NEW DELHI: Prime Minister Narendra Modi on Sunday marked ‘Kargil Day’ by delivering his monthly radio address recalling India’s victory over Pakistan on the icy mountains 21 years ago but the messaging also appeared to be aimed at China.
In his ‘Mann ki Baat’ monthly radio address, Modi recalled how the Army foiled Pakistan’s intrusion. But as he delineated the circumstances of Pakistan’s “betrayal” by attempting to stealthily grab land and to deflect attention from its internal tro ubles at a time when India was trying to improve relations, the similarity with China’s aggression along the Line of Actual Control (LAC) was striking, even though the PM did not mention China even once in his address.
PM Modi, while quoting a Sanskrit shloka, termed Pakistan an incorrigible enemy who compulsively sought to harm everyone, even those who tried to help them, a description that seemed to apply to China as well. “To the wicked, enmity with one and all for no reason comes naturally,” he said.
He said people with such a disposition kept thinking of harming even their wellwishers. “Such enmity will eventually prove costly for the ‘dusht’ itself, like Kargil did in the case of Pakistan,” the PM said, indicating a resolve to confront the border intrusion. Modi also made references to attacks by opponents back home as some have insisted that the government has downplayed the incursion.

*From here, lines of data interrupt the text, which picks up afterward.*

(* ===== verification/DexLibrary.v ===== *)
(** * The arithmetic of the exchange

    Models src/contract/templates/dexv2/uq112x112.h (fixed-point prices) and
    src/contract/templates/dexv2/dexv2library.cpp (prices and paths).  The
    reserves the library asks other contracts for are an argument of the
    functions that walk a path; DexFactory.v supplies them. *)

From S2P Require Import Prelude CheckedInt.

(** ** UQ112x112 *)

Definition Q112 : Z := 5192296858534827628530496329220096.

Section library.
Context {BI : BoostInt}.

Definition uq_encode (x : Z) : outcome Z := umul 224 x Q112.
Definition uqdiv (x y : Z) : outcome Z := udiv 224 x y.

(** ** DEXV2Library *)

Definition sortTokens (tokenA tokenB : Address) : outcome (Address * Address) :=
  if tokenA =? tokenB then Throw (DynamicException "DEXV2Library: IDENTICAL_ADDRESSES")
  else
    let ret := if tokenA <? tokenB then (tokenA, tokenB) else (tokenB, tokenA) in
    if ret.1 =? 0 then Throw (DynamicException "DEXV2Library: ZERO_ADDRESS") else Ret ret.

Definition quote (amountA reserveA reserveB : Z) : outcome Z :=
  if amountA =? 0 then Throw (DynamicException "DEXV2Library: INSUFFICIENT_AMOUNT")
  else if (reserveA =? 0) || (reserveB =? 0)
  then Throw (DynamicException "DEXV2Library: INSUFFICIENT_LIQUIDITY")
  else n ← umul 256 amountA reserveB; udiv 256 n reserveA.

Definition getAmountOut (amountIn reserveIn reserveOut : Z) : outcome Z :=
  if amountIn =? 0 then Throw (DynamicException "DEXV2Library: INSUFFICIENT_INPUT_AMOUNT")
  else if (reserveIn =? 0) || (reserveOut =? 0)
  then Throw (DynamicException "DEXV2Library: INSUFFICIENT_LIQUIDITY")
  else
    amountInWithFee ← umul 256 amountIn 997;
    numerator ← umul 256 amountInWithFee reserveOut;
    d ← umul 256 reserveIn 1000;
    denominator ← uadd 256 d amountInWithFee;
    udiv 256 numerator denominator.

Definition getAmountIn (amountOut reserveIn reserveOut : Z) : outcome Z :=
  if amountOut =? 0 then Throw (DynamicException "DEXV2Library: INSUFFICIENT_OUTPUT_AMOUNT")
  else if (reserveIn =? 0) || (reserveOut =? 0)
  then Throw (DynamicException "DEXV2Library: INSUFFICIENT_LIQUIDITY")
  else
    n ← umul 256 reserveIn amountOut;
    numerator ← umul 256 n 1000;
    d ← usub 256 reserveOut amountOut;
    denominator ← umul 256 d 997;
    q ← udiv 256 numerator denominator;
    uadd 256 q 1.

(** The loops of [getAmountsOut] and [getAmountsIn]; the second fills the vector
    from its end. *)
Fixpoint amounts_out (getReserves : Address → Address → outcome (Z * Z)) (amount : Z)
    (path : list Address) : outcome (list Z) :=
  match path with
  | a :: ((b :: _) as rest) =>
      r ← getReserves a b;
      out ← getAmountOut amount r.1 r.2;
      l ← amounts_out getReserves out rest;
      Ret (amount :: l)
  | _ => Ret [amount]
  end.

Fixpoint amounts_in (getReserves : Address → Address → outcome (Z * Z)) (amountOut : Z)
    (path : list Address) : outcome (list Z) :=
  match path with
  | a :: ((b :: _) as rest) =>
      l ← amounts_in getReserves amountOut rest;
      r ← getReserves a b;
      i ← getAmountIn (default 0 (head l)) r.1 r.2;
      Ret (i :: l)
  | _ => Ret [amountOut]
  end.

Definition getAmountsOut (getReserves : Address → Address → outcome (Z * Z)) (amountIn : Z)
    (path : list Address) : outcome (list Z) :=
  if (length path <? 2)%nat then Throw (DynamicException "DEXV2Library: INVALID_PATH")
  else amounts_out getReserves amountIn path.

Definition getAmountsIn (getReserves : Address → Address → outcome (Z * Z)) (amountOut : Z)
    (path : list Address) : outcome (list Z) :=
  if (length path <? 2)%nat then Throw (DynamicException "DEXV2Library: INVALID_PATH")
  else amounts_in getReserves amountOut path.

(** ** What the prices mean *)

(** The test of [DEXV2Pair::swap]: the product of the balances, three thousandths
    of the input set aside, is at least the product of the reserves. *)
Definition k_test (balanceIn balanceOut amountIn reserveIn reserveOut : Z) : Prop :=
  reserveIn * reserveOut * 1000 * 1000 ≤ (balanceIn * 1000 - amountIn * 3) * (balanceOut * 1000).

Lemma getAmountOut_Ret amountIn reserveIn reserveOut out :
  getAmountOut amountIn reserveIn reserveOut = Ret out →
  amountIn ≠ 0 ∧ reserveIn ≠ 0 ∧ reserveOut ≠ 0 ∧
  out = amountIn * 997 * reserveOut / (reserveIn * 1000 + amountIn * 997).
Proof.
  unfold getAmountOut. destruct (Z.eqb_spec amountIn 0); [done|].
  destruct (Z.eqb_spec reserveIn 0); [done|]. destruct (Z.eqb_spec reserveOut 0); [done|].
  cbn. intros H. inv_run. inv_checked. done.
Qed.

Lemma getAmountIn_Ret amountOut reserveIn reserveOut i :
  getAmountIn amountOut reserveIn reserveOut = Ret i →
  amountOut ≠ 0 ∧ reserveIn ≠ 0 ∧ reserveOut ≠ 0 ∧ 0 ≤ reserveOut - amountOut ∧ reserveOut ≠ amountOut ∧
  i = reserveIn * amountOut * 1000 / ((reserveOut - amountOut) * 997) + 1.
Proof.
  unfold getAmountIn. destruct (Z.eqb_spec amountOut 0); [done|].
  destruct (Z.eqb_spec reserveIn 0); [done|]. destruct (Z.eqb_spec reserveOut 0); [done|].
  cbn. intros H. inv_run. inv_checked. split_and!; try done; lia.
Qed.

(** The product test in terms of the price: [out] passes exactly when it is at
    most the exact price. *)
Lemma k_test_price i o ri ro :
  k_test (ri + i) (ro - o) i ri ro ↔ o * (ri * 1000 + i * 997) ≤ i * 997 * ro.
Proof. unfold k_test. nia. Qed.

(** What the library computes with numbers of at most 112 bits never overflows. *)
Lemma getAmountOut_returns i ri ro :
  0 < i < 2 ^ 112 → 0 < ri < 2 ^ 112 → 0 < ro < 2 ^ 112 →
  getAmountOut i ri ro = Ret (i * 997 * ro / (ri * 1000 + i * 997)).
Proof.
  intros Hi Hri Hro. unfold getAmountOut.
  rewrite !(proj2 (Z.eqb_neq _ _)) by lia. cbn [orb].
  assert (Hn : 0 ≤ i * 997 * ro < 2 ^ 256) by nia.
  unfold umul, uadd. do 4 (rewrite mk_unsigned_fits by (unfold in_range; nia); cbn [mbind outcome_bind]).
  unfold udiv. rewrite (proj2 (Z.eqb_neq _ _)) by lia. apply mk_unsigned_fits.
  split; [apply Z.div_pos; lia|]. apply Z.div_lt_upper_bound; [lia|]. nia.
Qed.
End library.

Lemma floor_le a b q : 0 < b → q ≤ a / b ↔ q * b ≤ a.
Proof. intros Hb. pose proof (Z.div_mod a b ltac:(lia)). pose proof (Z.mod_pos_bound a b Hb). nia. Qed.

(** [getAmountOut] returns for all amounts and reserves of at most 112 bits;
    its result is below the reserve and is exactly the largest output that passes
    the product test of the pair.  What [getAmountIn] returns always passes that
    test and two units less would not. *)
Theorem dex_prices {BI : BoostInt} (ri ro : Z) : 0 < ri < 2 ^ 112 → 0 < ro < 2 ^ 112 →
  (∀ i, 0 < i < 2 ^ 112 → ∃ out, getAmountOut i ri ro = Ret out ∧ 0 ≤ out < ro ∧
     ∀ o, o ≤ out ↔ k_test (ri + i) (ro - o) i ri ro) ∧
  (∀ o i, 0 < o → getAmountIn o ri ro = Ret i →
     o < ro ∧ k_test (ri + i) (ro - o) i ri ro ∧ ¬ k_test (ri + (i - 2)) (ro - o) (i - 2) ri ro).
Proof.
  intros Hri Hro. split.
  - intros i Hi. eexists. split; [by apply getAmountOut_returns|]. split.
    + split; [apply Z.div_pos; nia|]. apply Z.div_lt_upper_bound; nia.
    + intros o. rewrite k_test_price. apply floor_le. lia.
  - intros o i Ho H. apply getAmountIn_Ret in H as (_ & _ & _ & Hle & Hne & ->).
    assert (Hd : 0 < (ro - o) * 997) by lia. rewrite !k_test_price.
    pose proof (Z.div_mod (ri * o * 1000) ((ro - o) * 997) ltac:(lia)) as Hq.
    pose proof (Z.mod_pos_bound (ri * o * 1000) ((ro - o) * 997) Hd) as Hm.
    set (q := ri * o * 1000 / ((ro - o) * 997)) in *. split_and!; nia.
Qed.

Lemma dex_prices_witness :
  (∃ out, getAmountOut (BI := boost_ref) 100 4000 1000 = Ret out ∧ 0 ≤ out < 1000) ∧
  getAmountIn (BI := boost_ref) 24 4000 1000 = Ret 99 ∧ k_test (4000 + 99) (1000 - 24) 99 4000 1000.
Proof.
  destruct (dex_prices (BI := boost_ref) 4000 1000 ltac:(lia) ltac:(lia)) as [H1 H2]. split_and!.
  - destruct (H1 100 ltac:(lia)) as (out & E & Hr & _). by exists out.
  - vm_compute. reflexivity.
  - apply (H2 24 99); [lia|vm_compute; reflexivity].
Defined.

“At times, without paying heed to the essence, we encourage certain things on social media that are detrimental to the country. We keep forwarding things out of sheer curiosity. Despite knowing that it is wrong, we keep doing it. These days, battles are fought not just on borders, they are fought within the country too, on many fronts simultaneously,” he said.
Modi quoted Atal Bihari Vajpayee’s Red Fort speech in 1999 in which he had cited Gandhi’s mantra. “Mahatma Gandhi’s mantra was — in the face of any dilemma, in order to decide what to do or what not to do, one must think of the poorest and the most helpless person of India,” the PM quoted Vajpayee as saying.
“Going beyond Gandhiji’s thought, Atalji had said that the Kargil war has given us another mantra, and the mantra was — before taking any important decision, we should think whether our step, our endeavour, is befitting to the honour of the soldier who laid down his life in those remote mountains,” he added.